--- Exercise input Enclosed Below ---
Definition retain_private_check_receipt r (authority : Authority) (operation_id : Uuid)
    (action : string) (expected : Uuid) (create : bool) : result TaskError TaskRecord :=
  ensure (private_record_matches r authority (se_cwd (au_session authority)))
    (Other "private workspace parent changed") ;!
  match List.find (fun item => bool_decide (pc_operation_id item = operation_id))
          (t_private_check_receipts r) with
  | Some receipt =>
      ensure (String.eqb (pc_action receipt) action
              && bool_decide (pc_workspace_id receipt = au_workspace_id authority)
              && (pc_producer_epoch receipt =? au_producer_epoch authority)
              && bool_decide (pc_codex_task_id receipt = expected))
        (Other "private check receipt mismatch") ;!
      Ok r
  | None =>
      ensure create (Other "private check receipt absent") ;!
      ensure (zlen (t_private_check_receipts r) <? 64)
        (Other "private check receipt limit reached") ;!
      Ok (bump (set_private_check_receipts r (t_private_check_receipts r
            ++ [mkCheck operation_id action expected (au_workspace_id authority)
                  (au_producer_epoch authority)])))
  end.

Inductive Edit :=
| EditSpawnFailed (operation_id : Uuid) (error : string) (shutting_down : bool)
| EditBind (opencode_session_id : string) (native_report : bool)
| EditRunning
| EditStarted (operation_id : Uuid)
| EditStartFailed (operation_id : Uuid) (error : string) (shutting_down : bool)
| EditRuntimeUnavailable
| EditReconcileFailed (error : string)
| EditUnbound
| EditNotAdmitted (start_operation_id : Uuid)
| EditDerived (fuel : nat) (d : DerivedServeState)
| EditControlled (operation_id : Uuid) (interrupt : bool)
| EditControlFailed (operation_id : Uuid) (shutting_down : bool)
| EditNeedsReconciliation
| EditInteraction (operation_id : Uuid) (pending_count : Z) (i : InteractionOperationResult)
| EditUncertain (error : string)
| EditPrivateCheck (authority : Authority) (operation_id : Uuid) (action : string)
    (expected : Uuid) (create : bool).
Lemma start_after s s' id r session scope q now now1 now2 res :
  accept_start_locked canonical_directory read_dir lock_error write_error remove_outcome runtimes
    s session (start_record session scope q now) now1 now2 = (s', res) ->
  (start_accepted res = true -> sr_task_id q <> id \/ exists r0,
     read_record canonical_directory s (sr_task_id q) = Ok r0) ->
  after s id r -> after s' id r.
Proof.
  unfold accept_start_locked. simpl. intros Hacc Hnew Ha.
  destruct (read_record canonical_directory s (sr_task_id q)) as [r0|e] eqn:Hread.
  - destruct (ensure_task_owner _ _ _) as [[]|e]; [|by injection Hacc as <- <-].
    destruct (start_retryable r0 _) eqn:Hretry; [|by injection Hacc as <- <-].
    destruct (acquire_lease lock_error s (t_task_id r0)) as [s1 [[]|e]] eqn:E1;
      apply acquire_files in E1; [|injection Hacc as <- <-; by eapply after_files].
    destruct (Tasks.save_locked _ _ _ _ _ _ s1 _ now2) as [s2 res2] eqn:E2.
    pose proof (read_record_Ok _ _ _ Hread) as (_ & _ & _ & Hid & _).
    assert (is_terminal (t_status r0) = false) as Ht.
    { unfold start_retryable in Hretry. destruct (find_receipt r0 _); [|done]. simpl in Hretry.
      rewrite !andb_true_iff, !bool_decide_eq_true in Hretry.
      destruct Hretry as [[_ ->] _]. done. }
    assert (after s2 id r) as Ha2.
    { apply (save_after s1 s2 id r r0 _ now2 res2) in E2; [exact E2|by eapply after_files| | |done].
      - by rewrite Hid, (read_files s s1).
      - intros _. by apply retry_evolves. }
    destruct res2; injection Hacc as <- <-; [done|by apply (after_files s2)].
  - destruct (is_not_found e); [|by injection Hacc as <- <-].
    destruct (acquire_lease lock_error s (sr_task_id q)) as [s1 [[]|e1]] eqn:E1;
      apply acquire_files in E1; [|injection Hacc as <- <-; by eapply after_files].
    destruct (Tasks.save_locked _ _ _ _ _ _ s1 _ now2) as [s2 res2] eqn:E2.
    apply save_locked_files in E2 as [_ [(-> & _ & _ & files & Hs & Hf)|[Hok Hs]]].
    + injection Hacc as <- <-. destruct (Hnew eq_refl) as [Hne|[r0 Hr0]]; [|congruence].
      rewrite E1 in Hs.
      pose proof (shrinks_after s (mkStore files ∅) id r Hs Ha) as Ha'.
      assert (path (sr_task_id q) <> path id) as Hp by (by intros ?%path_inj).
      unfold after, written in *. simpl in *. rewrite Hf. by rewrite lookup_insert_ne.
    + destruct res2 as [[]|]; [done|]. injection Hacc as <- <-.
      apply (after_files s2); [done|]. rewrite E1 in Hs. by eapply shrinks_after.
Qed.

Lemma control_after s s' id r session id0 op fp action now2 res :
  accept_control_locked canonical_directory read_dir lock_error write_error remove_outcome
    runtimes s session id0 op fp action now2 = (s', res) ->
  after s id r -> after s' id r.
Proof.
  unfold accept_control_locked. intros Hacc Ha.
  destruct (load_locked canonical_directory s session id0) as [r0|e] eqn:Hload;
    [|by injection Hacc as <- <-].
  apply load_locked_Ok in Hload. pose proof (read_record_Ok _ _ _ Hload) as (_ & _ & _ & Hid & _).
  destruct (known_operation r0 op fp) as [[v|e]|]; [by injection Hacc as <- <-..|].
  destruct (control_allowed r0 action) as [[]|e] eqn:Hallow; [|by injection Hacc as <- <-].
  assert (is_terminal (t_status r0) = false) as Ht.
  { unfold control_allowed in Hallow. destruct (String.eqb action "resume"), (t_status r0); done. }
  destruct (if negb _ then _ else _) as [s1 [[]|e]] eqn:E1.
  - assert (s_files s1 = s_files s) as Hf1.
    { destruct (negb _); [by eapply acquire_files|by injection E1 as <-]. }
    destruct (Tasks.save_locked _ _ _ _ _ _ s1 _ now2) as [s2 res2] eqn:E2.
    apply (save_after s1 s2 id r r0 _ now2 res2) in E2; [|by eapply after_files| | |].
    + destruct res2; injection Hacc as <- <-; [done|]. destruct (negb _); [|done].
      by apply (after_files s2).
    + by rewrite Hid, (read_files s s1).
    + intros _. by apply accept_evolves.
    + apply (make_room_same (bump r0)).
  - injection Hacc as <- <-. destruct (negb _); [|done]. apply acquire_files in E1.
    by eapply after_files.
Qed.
--- End of Enclosed Exercise input ---
## What to produce
Of the entries above, repeat exactly the lines from the line with "ensure (String.eqb (pc_action" through the line with "ensure (zlen (t_private_check_receipts", both of them included.

## Solution below
      ensure (String.eqb (pc_action receipt) action
              && bool_decide (pc_workspace_id receipt = au_workspace_id authority)
              && (pc_producer_epoch receipt =? au_producer_epoch authority)
              && bool_decide (pc_codex_task_id receipt = expected))
        (Other "private check receipt mismatch") ;!
      Ok r
  | None =>
      ensure create (Other "private check receipt absent") ;!
      ensure (zlen (t_private_check_receipts r) <? 64)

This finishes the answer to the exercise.